What is the Danger of a Stratovolcano?

There are many dangers associated with a stratovolcano. Some are far more dangerous than others. The major dangers are listed below:

Pyroclastic flows: a pyroclastic flow is a rapidly moving cloud of hot gases and rocks. Temperatures can be as high as 1000°C. The hot cloud can move as fast as 700 kilometers per hour. In 79 AD, pyroclastic flows from Mt. Vesuvius killed up to 25,000 people.

Volcanic bombs: these are chunks of lava thrown from a volcano. The size of the bombs can range from a few centimeters to over five meters.

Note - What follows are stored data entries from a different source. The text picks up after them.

Definition set_index (i : Z) (x : heapEntry) : heapEntry :=
  mkHeapEntry (key x) (expiration x) i.

(** [h[i]] *)
Definition at_index (h : list heapEntry) (i : Z) : option heapEntry :=
  if decide (0 ≤ i) then h !! Z.to_nat i else None.

Definition Len (h : list heapEntry) : Z := Z.of_nat (length h).

Definition Less (h : list heapEntry) (i j : Z) : option bool :=
  x ← at_index h i; y ← at_index h j;
  Some (bool_decide (expiration x < expiration y)).

(** [h[i], h[j] = h[j], h[i]; h[i].index = i; h[j].index = j] *)
Definition Swap (h : list heapEntry) (i j : Z) : option (list heapEntry) :=
  x ← at_index h i; y ← at_index h j;
  Some (<[Z.to_nat j := set_index j x]> (<[Z.to_nat i := set_index i y]> h)).

Definition Push (x : heapEntry) (h : list heapEntry) : list heapEntry :=
  h ++ [set_index (Len h) x].

(** [old[n-1]] panics on the empty slice. *)
Definition Pop (h : list heapEntry) : option (heapEntry * list heapEntry) :=
  entry ← at_index h (Len h - 1);
  Some (set_index (-1) entry, take (length h - 1) h).

(** Every record knows its position. *)
Definition indexed (h : list heapEntry) : Prop :=
  ∀ i x, h !! i = Some x → index x = Z.of_nat i.

(** A record without its bookkeeping. *)
Definition payload (x : heapEntry) : K * Z := (key x, expiration x).
End defs.
Global Arguments heapEntry : clear implicits.
End ExpirationHeap.

(** ** Timed cache (timed_cache.go) *)
Module Timed.
Section defs.
Context `{Countable K} {V : Type} `{Heap.Ops K HP}.

Record timedEntry : Type := mkEntry { value : V; expiration : Z }.

Record TimedCache : Type := mkTimed {
  cache : gmap K timedEntry;
  heap : HP;
  capacity : Z;
  defaultTTL : Z
}.

Definition NewTimedCache (capacity defaultTTL : Z) : TimedCache + error :=
  if decide (capacity ≤ 0) then inr capacity_must_be_positive
  else if decide (defaultTTL ≤ 0) then inr default_TTL_must_be_positive
  else inl (mkTimed ∅ Heap.Empty capacity defaultTTL).

(** [if entry, exists := t.cache[oldest.key];
       exists && entry.expiration == oldest.expiration
     { delete(t.cache, oldest.key) }] *)
Definition reconcile (oldest : Heap.heapEntry K) (c : gmap K timedEntry) : gmap K timedEntry :=
  match c !! Heap.key oldest with
  | Some entry =>
      if decide (expiration entry = Heap.expiration oldest)
      then delete (Heap.key oldest) c else c
  | None => c
  end.

(** The loop of [cleanupExpired]; every turn pops a record, so as many
    turns as the heap has records are enough. *)
Fixpoint cleanup_loop (turns : nat) (now : Z) (c : gmap K timedEntry) (h : HP)
    : gmap K timedEntry * HP :=
  match turns with
  | O => (c, h)
  | S turns' =>
      match Heap.Pop h with
      | None => (c, h)
      | Some (oldest, h') =>
          if decide (Heap.expiration oldest > now) then (c, h)
          else cleanup_loop turns' now (reconcile oldest c) h'
      end
  end.

Definition cleanupExpired (now : Z) (t : TimedCache) : TimedCache :=
  let '(c, h) := cleanup_loop (Heap.Len (heap t)) now (cache t) (heap t) in
  mkTimed c h (capacity t) (defaultTTL t).

(** [now1] is read by [cleanupExpired], [now2] by [Get] itself. *)
Definition Get (now1 now2 : Z) (key : K) (t : TimedCache) : option V * TimedCache :=
  let t1 := cleanupExpired now1 t in
  match cache t1 !! key with
  | None => (None, t1)
  | Some entry =>
      if decide (expiration entry < now2)
      then (None, mkTimed (delete key (cache t1)) (heap t1) (capacity t1) (defaultTTL t1))
      else (Some (value entry), t1)
  end.

(** The overflow loop of [SetWithTTL]. *)
Fixpoint evict_loop (turns : nat) (cap : Z) (c : gmap K timedEntry) (h : HP)
    : gmap K timedEntry * HP :=
  match turns with
  | O => (c, h)
  | S turns' =>
      if decide (cap ≤ Z.of_nat (size c)) then
        match Heap.Pop h with
        | None => (c, h)
        | Some (oldest, h') => evict_loop turns' cap (reconcile oldest c) h'
        end
      else (c, h)
  end.

(** [time.Now().Add(ttl).UnixNano()] at the instant [now]: the sum of the
    instant and the duration, in nanoseconds, as an [int64]. [UnixNano]
    multiplies and adds in [int64], so a sum out of range wraps around. *)
Definition expire_at (now ttl : Z) : Z := wrap_int (now + ttl).

(** [now1] is read by [cleanupExpired], [now2] by
    [time.Now().Add(ttl).UnixNano()]. *)
Definition SetWithTTL (now1 now2 : Z) (key : K) (v : V) (ttl : Z) (t : TimedCache)
    : TimedCache :=
  let t1 := cleanupExpired now1 t in
  let expiration := expire_at now2 ttl in
  match cache t1 !! key with
  | Some _ =>
      mkTimed (<[key := mkEntry v expiration]> (cache t1))
              (Heap.Push (Heap.mkHeapEntry key expiration) (heap t1))
              (capacity t1) (defaultTTL t1)
  | None =>
      let '(c, h) := evict_loop (Heap.Len (heap t1)) (capacity t1) (cache t1) (heap t1) in
      mkTimed (<[key := mkEntry v expiration]> c)
              (Heap.Push (Heap.mkHeapEntry key expiration) h)
              (capacity t1) (defaultTTL t1)
  end.

Definition Set_ (now1 now2 : Z) (key : K) (v : V) (t : TimedCache) : TimedCache :=
  SetWithTTL now1 now2 key v (defaultTTL t) t.

Definition Delete (key : K) (t : TimedCache) : TimedCache :=
  mkTimed (delete key (cache t)) (heap t) (capacity t) (defaultTTL t).

Definition Len (now : Z) (t : TimedCache) : Z * TimedCache :=
  let t1 := cleanupExpired now t in (Z.of_nat (size (cache t1)), t1).

Definition Clear (t : TimedCache) : TimedCache :=
  mkTimed ∅ Heap.Empty (capacity t) (defaultTTL t).

Inductive op : Type :=
  | OGet (now1 now2 : Z) (key : K)
  | OSet (now1 now2 : Z) (key : K) (v : V)
  | OSetWithTTL (now1 now2 : Z) (key : K) (v : V) (ttl : Z)
  | ODelete (key : K)
  | OLen (now : Z)
  | OClear.

Definition step (t : TimedCache) (o : op) : TimedCache :=
  match o with
  | OGet now1 now2 k => (Get now1 now2 k t).2
  | OSet now1 now2 k v => Set_ now1 now2 k v t
  | OSetWithTTL now1 now2 k v ttl => SetWithTTL now1 now2 k v ttl t
  | ODelete k => Delete k t
  | OLen now => (Len now t).2
  | OClear => Clear t
  end.

Definition run (ops : list op) (t : TimedCache) : TimedCache := foldl step t ops.
End defs.
Global Arguments TimedCache K {_ _} V HP.
Global Arguments timedEntry : clear implicits.
Global Arguments op : clear implicits.
Global Arguments expire_at : simpl never.
End Timed.

(** ** The invariants of the four caches *)

(** What links the index of the list-backed FIFO cache to its queue:
    the elements of the queue are distinct and allocated, every indexed key
    points to a queued element that carries it, and every queued element
    carries a key whose index entry points back to it. *)
Record fifo_link `{Countable K} {V : Type}
    (c : gmap K (@FIFO.cacheEntry V)) (q : CList.List K) : Prop := {
  fifo_nodup : NoDup (CList.order q);
  fifo_fresh : ∀ e, e ∈ CList.order q → (e < CList.fresh q)%nat;
  fifo_index : ∀ k ent, c !! k = Some ent →
      FIFO.node ent ∈ CList.order q ∧ CList.Value q (FIFO.node ent) = Some k;
  fifo_listed : ∀ e, e ∈ CList.order q →
      ∃ k ent, CList.Value q e = Some k ∧ c !! k = Some ent ∧ FIFO.node ent = e
}.

Definition fifo_inv `{Countable K} {V : Type} (f : FIFO.FIFOCache K V) : Prop :=
  fifo_link (FIFO.cache f) (FIFO.queue f) ∧
  0 < FIFO.capacity f ∧ FIFO.Len f ≤ FIFO.capacity f.

(** The slice-backed FIFO cache: the queue lists exactly the indexed keys,
    once each. *)
Definition fslice_inv `{Countable K} {V : Type} (f : FIFOSlice.FIFOCache K V) : Prop :=
  NoDup (FIFOSlice.queue f) ∧
  (∀ k, k ∈ FIFOSlice.queue f ↔ is_Some (FIFOSlice.cache f !! k)) ∧
  0 < FIFOSlice.capacity f ∧
  Z.of_nat (length (FIFOSlice.queue f)) ≤ FIFOSlice.capacity f.

(** The LRU cache: the elements of the list are distinct and allocated,
    every indexed key points to a listed element whose entry has that key,
    and the entry of every listed element has a key indexed to it. *)
Record lru_link `{Countable K} {V : Type}
    (c : gmap K nat) (lst : CList.List (LRU.entry K V)) : Prop := {
  lru_nodup : NoDup (CList.order lst);
  lru_fresh : ∀ e, e ∈ CList.order lst → (e < CList.fresh lst)%nat;
  lru_index : ∀ k e, c !! k = Some e →
      e ∈ CList.order lst ∧ ∃ v, CList.Value lst e = Some (LRU.mkEntry k v);
  lru_listed : ∀ e, e ∈ CList.order lst →
      ∃ k v, CList.Value lst e = Some (LRU.mkEntry k v) ∧ c !! k = Some e
}.

Definition lru_inv `{Countable K} {V : Type} (l : LRU.LRUCache K V) : Prop :=
  lru_link (LRU.cache l) (LRU.list l) ∧
  0 < LRU.capacity l ∧ LRU.Len l ≤ LRU.capacity l.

Volcanic ash: stratovolcano eruptions usually produce large clouds of volcanic ash. Ash are very fine particles. The ash may cover surrounding areas and damage buildings and farms. If caught in a cloud of ash, the dust can be a danger to human health when inhaled. In the sky, the ash poses a danger to aircraft. Over a period of time, the ash may even have an effect on the earth’s climate by blocking sunlight.

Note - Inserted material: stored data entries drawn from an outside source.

(** * EmailNotificationService: a shallow embedding and its properties

    The development follows [src/services/EmailNotificationService.ts]:
    the e-mail fallback channel of the notification service.  JavaScript
    strings are sequences of UTF-16 code units, [process.env] is a finite
    map, the console and the mail transport are effects recorded in a
    trace, and an [async] method is a computation that either returns a
    value (the promise resolves) or throws (the promise rejects). *)

From Stdlib Require Import String Ascii NArith ZArith Lia.
From stdpp Require Import base option list gmap strings pretty.

Local Open Scope N_scope.
Local Open Scope list_scope.

(** ** JavaScript strings *)

Module JS.

(** A UTF-16 code unit, [0 .. 0xFFFF]. *)
Definition codeunit := N.

Definition jsstring := list codeunit.

(** An ASCII literal of the source, one code unit per character. *)
Definition lit (s : string) : jsstring :=
  map N_of_ascii (list_ascii_of_string s).

(** The double quote and the line feed, which the literals below keep
    out of their quoted parts. *)
Definition dq : jsstring := [34].
Definition nl : jsstring := [10].

(** A value that may be [undefined]: [None].  A parameter left out, a
    field a decoded event does not have and an unset variable of
    [process.env] are all [undefined]; [null] is not represented. *)
Definition maybe (A : Type) := option A.

(** [!v] for a string-or-undefined value: the empty string and
    [undefined] are falsy. *)
Definition not_str (v : maybe jsstring) : bool :=
  match v with
  | None => true
  | Some [] => true
  | Some (_ :: _) => false
  end.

Lava flows: lava is molten rock produced by a volcano. It is much slower moving than a pyroclastic flow, but can cause considerable damage to areas with human settlements.

Mt. Pinatubo Eruption

Mount Pinatubo is a stratovolcano on the island of Luzon in the Philippines. It had been inactive for over 500 years. In 1991, it erupted and was the second largest eruption in the 20th century.

Nearly 900 lives were lost in the eruption. The effects of the eruption affected the lives of millions of people. Over 80,000 homes were damaged or destroyed. Forests and farms were destroyed by pyroclastic flows or ash falls. Large clouds of ash caused a cooling of the northern hemisphere. The clouds also included sulfur dioxide which produced sulfuric acid droplets in the atmosphere.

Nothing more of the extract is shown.